The difficulty in solving the above problems and defects is: aiming at a large-scale social network, a robust model which provides convenience for downstream data mining tasks can be generated while effectively detecting and identifying abnormal users in the social network is ensured.

The significance of solving the problems and the defects is as follows: the method has important significance for the problems of social network site safety, user privacy protection and the like, and also has important research value for the problems of group event monitoring, public opinion guide analysis and the like in the social network.

Disclosure of Invention

Aiming at the problems in the prior art, the invention provides a method, a system, a medium, equipment and a terminal for detecting abnormal users in a social network.

The invention is realized in such a way, and provides a method for detecting abnormal users in a social network, which comprises the following steps:

preprocessing the crawled social network data, constructing a social network adjacency matrix, a social network attribute matrix and a social network adjacency attribute matrix, wherein the social network attribute matrix is used as the input of the model, the social network adjacency attribute matrix is used as the expected output of the model, and the model is trained on the basis of loss reduction.

Based on the social network attribute matrix and the social network adjacent attribute matrix, a social network user low-dimensional representation matrix is obtained by utilizing a deep neural network model of a self-coding structure, and an abnormal value of each user in the social network is updated, so that on one hand, the abnormal detection and identification of the social network can be carried out, and on the other hand, a robust user low-dimensional representation matrix is generated by introducing a coefficient factor inversely proportional to the abnormal value.

And evaluating the abnormal degree of each user in the social network through the abnormal value, wherein the abnormal value of each user is ranked from high to low so as to complete the detection and identification of the abnormal user in the social network.

Further, the social network abnormal user detection method comprises the following steps:

(1) constructing a social network (V, E, A) by using the social network data set, wherein V is a set of all nodes in the social network, E is a set of all edges in the social network, and A is a set of all node attributes in the social network;

(2) preprocessing the social network data (V, E, A) in the step (1) to construct an N multiplied by N dimensional social network adjacency matrix G, N multiplied by M dimensional social network attribute matrix A and an N multiplied by M dimensional social network adjacency attribute matrix

(3) Constructing a social network abnormal user detection model based on network embedding;

(4) initializing relevant parameters of the model, and repeatedly and iteratively calculating by a gradient descent method to reduce the loss function value

And sequencing all the nodes in the social network from high to low according to the abnormal values until convergence, and outputting the result and feeding back the result to data mining personnel for detecting and identifying the abnormal nodes in the social network.
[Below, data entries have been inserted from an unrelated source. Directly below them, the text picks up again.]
(** * Rimu World product catalogue: the request handlers of [main.py]

    A shallow embedding of the FastAPI handlers over the [products] table
    and the files of the working directory.  A handler is a function from
    the world (the table and the files) to the world after the call and the
    value the handler returns or the exception it raises.  What the handlers
    ask of their surroundings is part of the model: SQLite's column
    constraints, the operating system's answer to [open] and [os.remove],
    FastAPI's reading of a form. *)

From Stdlib Require Import String Ascii List Decimal DecimalFacts DecimalNat DecimalString.
From Stdlib Require Import Sorting.Sorted Sorting.Permutation Arith Wf_nat.
From Corelib Require Import PrimFloat.
From stdpp Require Import gmap strings list.

Set Warnings "-inexact-float,-register-all".
Local Open Scope string_scope.
Local Open Scope list_scope.

(** ** The Python built-ins the handlers use *)

Module Py.

(** [if s:] for an [Optional[str]]: [None] and the empty string are false. *)
Definition truthy (s : option string) : bool :=
  match s with
  | None => false
  | Some "" => false
  | Some _ => true
  end.

(** [str(n)] for a non-negative [int]. *)
Definition str (n : nat) : string := NilEmpty.string_of_uint (Nat.to_uint n).

Fixpoint zeros (k : nat) : string :=
  match k with
  | O => ""
  | S k' => String "0" (zeros k')
  end.

(** [f"{n:04d}"] for a non-negative [int]: at least four digits,
    padded with zeros on the left. *)
Definition format_04d (n : nat) : string :=
  let d := str n in zeros (4 - String.length d) +:+ d.

(** [s.split(sep)] for a one-character separator. *)
Fixpoint split (sep : ascii) (s : string) : list string :=
  match s with
  | "" => [""]
  | String c rest =>
      let segs := split sep rest in
      if Ascii.eqb c sep then "" :: segs
      else match segs with
           | seg :: more => String c seg :: more
           | [] => [String c ""]
           end
  end.

(** [l[-1]] on a list of strings that [split] returned (never empty). *)
Definition last_item (l : list string) : string := List.last l "".

(** [s.lstrip(c)]: drops every leading occurrence of [c]. *)
Fixpoint lstrip (c : ascii) (s : string) : string :=
  match s with
  | "" => ""
  | String a rest => if Ascii.eqb a c then lstrip c rest else s
  end.

End Py.

(** ** JSON values and the [json] module

    [json.loads] and [json.dumps] belong to Python's standard library, not
    to this repository: the handlers are embedded over any codec, and the
    theorems hold for every one.  A number is identified by the text Python
    prints for it. *)

Inductive json : Type :=
| JNull
| JBool (b : bool)
| JNum (repr : string)
| JStr (s : string)
| JArr (items : list json)
| JObj (members : list (string * json)).

Class JsonCodec := {
  (** [json.loads]: [None] when it raises [JSONDecodeError]. *)
  json_loads : string -> option json;
  (** [json.dumps]. *)
  json_dumps : json -> string
}.

(** ** Exceptions and results

    [OSError] stands for the class and its subclasses
    ([FileNotFoundError] apart, which [os.remove] raises for a file that is
    not there), [OperationalError] and [IntegrityError] are those of
    [sqlite3]. *)

Inductive exn : Type :=
| HTTPException (status_code : nat) (detail : string)
| RequestValidationError
| IntegrityError
| JSONDecodeError
| AttributeError
| TypeError
| FileNotFoundError
| OSError
| OperationalError.

Inductive result (A : Type) : Type :=
| Ok (a : A)
| Raise (e : exn).
Arguments Ok {A} a.
Arguments Raise {A} e.

(** The status line FastAPI answers with. *)
Definition status {A} (r : result A) : nat :=
  match r with
  | Ok _ => 200
  | Raise (HTTPException c _) => c
  | Raise RequestValidationError => 422
  | Raise _ => 500
  end.

(** Operations of Python values that came out of [json.loads]. *)

(** [v.copy()]: lists and dicts have it. *)
Definition py_copy (v : json) : result json :=
  match v with
  | JArr _ | JObj _ => Ok v
  | _ => Raise AttributeError
  end.

(** [len(v)]. *)
Definition py_len (v : json) : result nat :=
  match v with
  | JArr l => Ok (List.length l)
  | JObj m => Ok (List.length m)
  | JStr s => Ok (String.length s)
  | _ => Raise TypeError
  end.

(** [v.append(x)]: only a list has it. *)
Definition py_append (v : json) (x : json) : result json :=
  match v with
  | JArr l => Ok (JArr (l ++ [x]))
  | _ => Raise AttributeError
  end.

Fixpoint chars (s : string) : list json :=
  match s with
  | "" => []
  | String c rest => JStr (String c "") :: chars rest
  end.

(** [for x in v]: the items of a list, the keys of a dict, the characters
    of a string. *)
Definition py_iter (v : json) : result (list json) :=
  match v with
  | JArr l => Ok l
  | JObj m => Ok (List.map (fun kv => JStr (fst kv)) m)
  | JStr s => Ok (chars s)
  | _ => Raise TypeError
  end.

(** ** The [products] table *)

(** A row, column by column as [init_db] creates them ([rowid] is the
    [id] column).  [created_at] is the insertion time in seconds: the text
    SQLite stores for it sorts the same way. *)
Record row : Type := {
  rowid : nat;
  product_id : string;
  name : string;
  type : string;
  category : option string;
  details : option string;
  price : float;
  sizes : option string;
  colors : option string;
  images : option string;
  created_at : nat
}.

(** The table in [rowid] order, with the counter SQLite keeps for
    [AUTOINCREMENT]. *)
Record table : Type := {
  rows : list row;
  seq : nat
}.

(** [init_db] on a fresh database file. *)
Definition init_db : table := {| rows := []; seq := 0 |}.

(** [SELECT COUNT( * ) FROM products] *)
Definition select_count (t : table) : nat := List.length (rows t).

(** [SELECT ... FROM products WHERE product_id = ?] followed by
    [fetchone()]. *)
Definition select_by_product_id (pid : string) (t : table) : option row :=
  List.find (fun r => String.eqb (product_id r) pid) (rows t).

(** The form fields both admin handlers write into a row. *)
Record form : Type := {
  f_name : string;
  f_type : string;
  f_category : string;
  f_details : string;
  f_price : float;
  f_sizes : string;
  f_colors : string
}.

(** What a [REAL] column gives back for the number written to it: SQLite
    keeps a number without a fraction as an integer, and the sign of a
    negative zero goes with that. *)
Definition real_column (x : float) : float :=
  if PrimFloat.is_zero x then PrimFloat.zero else x.

(** [INSERT INTO products (product_id, name, ..., images) VALUES (...)]:
    [id] comes from [AUTOINCREMENT], [created_at] from its default.  The
    [sqlite3] module binds a NaN as [NULL], which [NOT NULL] on [price]
    refuses, and the [UNIQUE] constraint on [product_id] refuses a second
    row with the same identifier: [IntegrityError] either way. *)
Definition insert (pid : string) (f : form) (imgs : string) (now : nat)
    (t : table) : result table :=
  if PrimFloat.is_nan (f_price f)
     || List.existsb (fun r => String.eqb (product_id r) pid) (rows t)
  then Raise IntegrityError
  else Ok {| rows := rows t ++
                     [{| rowid := S (seq t); product_id := pid;
                         name := f_name f; type := f_type f;
                         category := Some (f_category f);
                         details := Some (f_details f);
                         price := real_column (f_price f);
                         sizes := Some (f_sizes f);
                         colors := Some (f_colors f);
                         images := Some imgs;
                         created_at := now |}];
             seq := S (seq t) |}.

(** The [SET] clause of the [UPDATE] statement, on one row. *)
Definition set_fields (f : form) (imgs : string) (r : row) : row :=
  {| rowid := rowid r; product_id := product_id r;
     name := f_name f; type := f_type f;
     category := Some (f_category f);
     details := Some (f_details f);
     price := real_column (f_price f);
     sizes := Some (f_sizes f);
     colors := Some (f_colors f);
     images := Some imgs;
     created_at := created_at r |}.

(** The table after [UPDATE products SET ... WHERE product_id = ?] has
    gone through. *)
Definition update_where (pid : string) (f : form) (imgs : string)
    (t : table) : table :=
  {| rows := List.map (fun r => if String.eqb (product_id r) pid
                                then set_fields f imgs r else r) (rows t);
     seq := seq t |}.

(** [UPDATE products SET ... WHERE product_id = ?]: a NaN price is bound
    as [NULL], and [NOT NULL] refuses it on the first row the statement
    reaches. *)
Definition update (pid : string) (f : form) (imgs : string) (t : table)
    : result table :=
  if PrimFloat.is_nan (f_price f)
     && List.existsb (fun r => String.eqb (product_id r) pid) (rows t)
  then Raise IntegrityError
  else Ok (update_where pid f imgs t).

(** [DELETE FROM products WHERE product_id = ?] *)
Definition delete_where (pid : string) (t : table) : table :=
  {| rows := List.filter (fun r => negb (String.eqb (product_id r) pid)) (rows t);
     seq := seq t |}.

(** [ORDER BY created_at DESC], as a stable insertion sort: SQL leaves the
    order of rows with equal [created_at] open, and nothing below depends
    on it. *)
Fixpoint insert_desc (r : row) (l : list row) : list row :=
  match l with
  | [] => [r]
  | x :: xs => if Nat.leb (created_at x) (created_at r)
               then r :: x :: xs
               else x :: insert_desc r xs
  end.

Definition order_by_created_at_desc (l : list row) : list row :=
  List.fold_right insert_desc [] l.

(** ** The world: the table and the files of the working directory *)

Definition bytes : Type := list Byte.byte.

(** [DATABASE_PATH] *)
Definition DATABASE_PATH : string := "data/rimu_world.db".

(** The table is what the database file holds; the other files are a map
    from their paths, normalised and relative to the working directory, to
    their contents. *)
Record world : Type := {
  db : table;
  files : gmap string bytes
}.

(** The operating system, as far as the handlers ask it.  Whether a path
    can be opened and which file a path leads to depend on the directories
    and links of the machine, on the lengths and characters it admits in a
    name and on its permissions: the handlers are embedded over any host,
    and the theorems hold for every one. *)
Class Host := {
  (** [open(path, "wb")] returns a file, created or truncated, that takes
      the content: the path is that of the file then.  [false] when it
      raises ([FileNotFoundError] for a name that leads into a directory
      that is not there, [OSError] for a name too long, ...). *)
  opens : string -> bool;
  (** The file [os.remove(path)] unlinks when that file is there: [None]
      when the call raises whatever the files are (an empty path, a
      directory, no permission, ...). *)
  target : string -> option string
}.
Further, the preprocessing step includes:

1) and (3) shaping the unique identification of the social network node: aiming at each user node v in the social network data set, taking the row number of the user node v as a unique integer index of the user node v, and starting the row number index from 1;

2) constructing a social network adjacency matrix: constructing an N multiplied by N-dimensional social network adjacency matrix G based on every two pairwise attention relationship matrixes of the dimension of E multiplied by 2 in the social network data;

3) constructing a social network attribute matrix: the attribute vectors of all nodes in the social network data set form an N multiplied by M-dimensional social network attribute matrix A;

4) constructing a social network adjacency attribute matrix: aiming at each node v in the graph, acquiring a neighbor node set Neigh (v), if the neighbor node exists, the adjacent attribute vector is the average value of all the neighbor node attribute vectors, namely

If there is no neighbor node, then the adjacent attribute vector is assigned as its own attribute vector, i.e. the neighbor node does not exist

The operation is executed on all nodes in the social network to obtain the social network adjacent attribute matrix with the dimension of N multiplied by M

Further, the model building step includes:

1) constructing a deep neural network model based on a self-coding structure: the encoder mainly comprises K layers of full connection layers, wherein K is a positive integer greater than or equal to 1, M-dimensional attribute vectors are finally reduced into D-dimensional hidden layer output through the K layers of encoders, and the full connection layers are connected through a hyperbolic tangent activation function;

the decoder also comprises K layers of full connection layers, the D-dimensional input vector is finally expanded into an M-dimensional output vector through the K layers of decoders, and the full connection layers are connected through a hyperbolic tangent activation function;

constructing an N multiplied by D-dimensional social network user low-dimensional representation matrix E based on the N multiplied by D-dimensional social network user low-dimensional representation matrix E;

2) constructing a loss function of a deep neural network model based on a self-coding structure: the method has the advantages that the abnormal nodes can be detected and identified to the maximum extent by the social network abnormal user detection model based on network embedding, meanwhile, the influence of the abnormal nodes on social media network representation learning is reduced as much as possible, and the following loss function is constructed;

3) updating the outliers of the deep neural network model based on the self-coding structure.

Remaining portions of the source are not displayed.